* **Exercise details**
Give back, exactly as written, the lines from the beginning of the listing through the one that contains "match ip with AddrZero => false".

[Entries provided]

(* ===== verification/Netip.v ===== *)
(** * Go's [net/netip] and the host:port functions of [net]

    The IP addresses, prefixes and address literals the network policy is
    written with.  An [Addr] is the zero value, a 32-bit IPv4 address or a
    128-bit IPv6 address with a zone (the empty zone for none); the parsers,
    the classifiers and the printers follow the documented behaviour of the
    Go functions of the same name, bit operations included. *)

From S2P Require Import Prelude GoStrings.

(** ** Addresses *)

Inductive Addr : Type :=
| AddrZero
| Addr4 (a : Z)
| Addr6 (a : Z) (zone : string).

#[export] Instance Addr_eq_dec : EqDecision Addr.
Proof. solve_decision. Defined.

Definition IsValid (ip : Addr) : bool :=
  match ip with AddrZero => false | _ => true end.

Definition Is4 (ip : Addr) : bool :=
  match ip with Addr4 _ => true | _ => false end.

Definition Is6 (ip : Addr) : bool :=
  match ip with Addr6 _ _ => true | _ => false end.

Definition Is4In6 (ip : Addr) : bool :=
  match ip with Addr6 a _ => Z.shiftr a 32 =? 65535 | _ => false end.

Definition BitLen (ip : Addr) : Z :=
  match ip with AddrZero => 0 | Addr4 _ => 32 | Addr6 _ _ => 128 end.

Definition hasZone (ip : Addr) : bool :=
  match ip with Addr6 _ z => negb (z =?s "") | _ => false end.

Definition withoutZone (ip : Addr) : Addr :=
  match ip with Addr6 a _ => Addr6 a "" | _ => ip end.

Definition WithZone (ip : Addr) (zone : string) : Addr :=
  match ip with Addr6 a _ => Addr6 a zone | _ => ip end.

(** [Unmap] drops the prefix of an IPv4-mapped address, and its zone. *)
Definition Unmap (ip : Addr) : Addr :=
  match ip with
  | Addr6 a _ => if Is4In6 ip then Addr4 (Z.land a (Z.ones 32)) else ip
  | _ => ip
  end.

(** Byte [i] of an IPv4 address, byte 0 and 16-bit field [i] of an IPv6 one. *)
Definition v4 (a i : Z) : Z := Z.land (Z.shiftr a (8 * (3 - i))) 255.
Definition v6_0 (a : Z) : Z := Z.land (Z.shiftr a 120) 255.
Definition v6u16 (a i : Z) : Z := Z.land (Z.shiftr a (16 * (7 - i))) 65535.

Definition IsUnspecified (ip : Addr) : bool :=
  match ip with
  | Addr4 a => a =? 0
  | Addr6 a z => (a =? 0) && (z =?s "")
  | AddrZero => false
  end.

Definition IsLoopback (ip : Addr) : bool :=
  match Unmap ip with
  | Addr4 a => v4 a 0 =? 127
  | Addr6 a _ => a =? 1
  | AddrZero => false
  end.

Definition IsLinkLocalUnicast (ip : Addr) : bool :=
  match Unmap ip with
  | Addr4 a => (v4 a 0 =? 169) && (v4 a 1 =? 254)
  | Addr6 a _ => Z.land (v6u16 a 0) 65472 =? 65152
  | AddrZero => false
  end.

Definition IsLinkLocalMulticast (ip : Addr) : bool :=
  match Unmap ip with
  | Addr4 a => (v4 a 0 =? 224) && (v4 a 1 =? 0) && (v4 a 2 =? 0)
  | Addr6 a _ => Z.land (v6u16 a 0) 65295 =? 65282
  | AddrZero => false
  end.

Definition IsPrivate (ip : Addr) : bool :=
  match Unmap ip with
  | Addr4 a => (v4 a 0 =? 10)
               || ((v4 a 0 =? 172) && (Z.land (v4 a 1) 240 =? 16))
               || ((v4 a 0 =? 192) && (v4 a 1 =? 168))
  | Addr6 a _ => Z.land (v6_0 a) 254 =? 252
  | AddrZero => false
  end.

(** Big-endian values of a sequence of digits in base [B]. *)
Definition be_val (B : Z) (ds : list Z) : Z := fold_left (fun acc d => acc * B + d) ds 0.
Definition be_bytes : list Z -> Z := be_val 256.
Definition be_groups : list Z -> Z := be_val 65536.

(** [AddrFromSlice]: 4 or 16 bytes. *)
Definition AddrFromSlice (bs : string) : option Addr :=
  match String.length bs with
  | 4%nat => Some (Addr4 (be_bytes (map byte_of (chars bs))))
  | 16%nat => Some (Addr6 (be_bytes (map byte_of (chars bs))) "")
  | _ => None
  end.

(** ** Parsing address literals *)

(** [parseIPv4Fields]: [start] holds before the first byte, [dot] when the
    previous byte was a dot; [val] and [digLen] describe the current field,
    [fields] holds the finished ones, last first. *)
Fixpoint parseIPv4Fields_go (s : string) (start dot : bool) (val : Z) (digLen : nat)
    (fields : list Z) : option (list Z) :=
  match s with
  | EmptyString =>
      if (length fields <? 3)%nat then None else Some (rev (val :: fields))
  | String c t =>
      match digit_of c with
      | Some d =>
          if (digLen =? 1)%nat && (val =? 0) then None
          else let val' := val * 10 + d in
               if 255 <? val' then None
               else parseIPv4Fields_go t false false val' (S digLen) fields
      | None =>
          if Ascii.eqb c "."%char then
            if start || (t =?s "") || dot then None
            else if (length fields =? 3)%nat then None
            else parseIPv4Fields_go t false true 0 0 (val :: fields)
          else None
      end
  end.

Definition parseIPv4Fields (s : string) : option (list Z) :=
  parseIPv4Fields_go s true false 0 0 [].

Definition parseIPv4 (s : string) : option Addr :=
  option_map (fun fs => Addr4 (be_bytes fs)) (parseIPv4Fields s).

Definition hex_of (c : ascii) : option Z :=
  let b := byte_of c in
  if (48 <=? b) && (b <=? 57) then Some (b - 48)
  else if (97 <=? b) && (b <=? 102) then Some (b - 97 + 10)
  else if (65 <=? b) && (b <=? 70) then Some (b - 65 + 10)
  else None.

(** The digits of one group: their value, their number (more than four is an
    error) and the rest of the text. *)
Fixpoint scan_hex (s : string) (off : nat) (acc : Z) : option (Z * nat * string) :=
  match s with
  | EmptyString => Some (acc, off, s)
  | String c t =>
      match hex_of c with
      | Some d => if (3 <? off)%nat then None else scan_hex t (S off) (acc * 16 + d)
      | None => Some (acc, off, s)
      end
  end.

[/Entries provided]

* **Your solution**
(* ===== verification/Netip.v ===== *)
(** * Go's [net/netip] and the host:port functions of [net]

    The IP addresses, prefixes and address literals the network policy is
    written with.  An [Addr] is the zero value, a 32-bit IPv4 address or a
    128-bit IPv6 address with a zone (the empty zone for none); the parsers,
    the classifiers and the printers follow the documented behaviour of the
    Go functions of the same name, bit operations included. *)

From S2P Require Import Prelude GoStrings.

(** ** Addresses *)

Inductive Addr : Type :=
| AddrZero
| Addr4 (a : Z)
| Addr6 (a : Z) (zone : string).

#[export] Instance Addr_eq_dec : EqDecision Addr.
Proof. solve_decision. Defined.

Definition IsValid (ip : Addr) : bool :=
  match ip with AddrZero => false | _ => true end.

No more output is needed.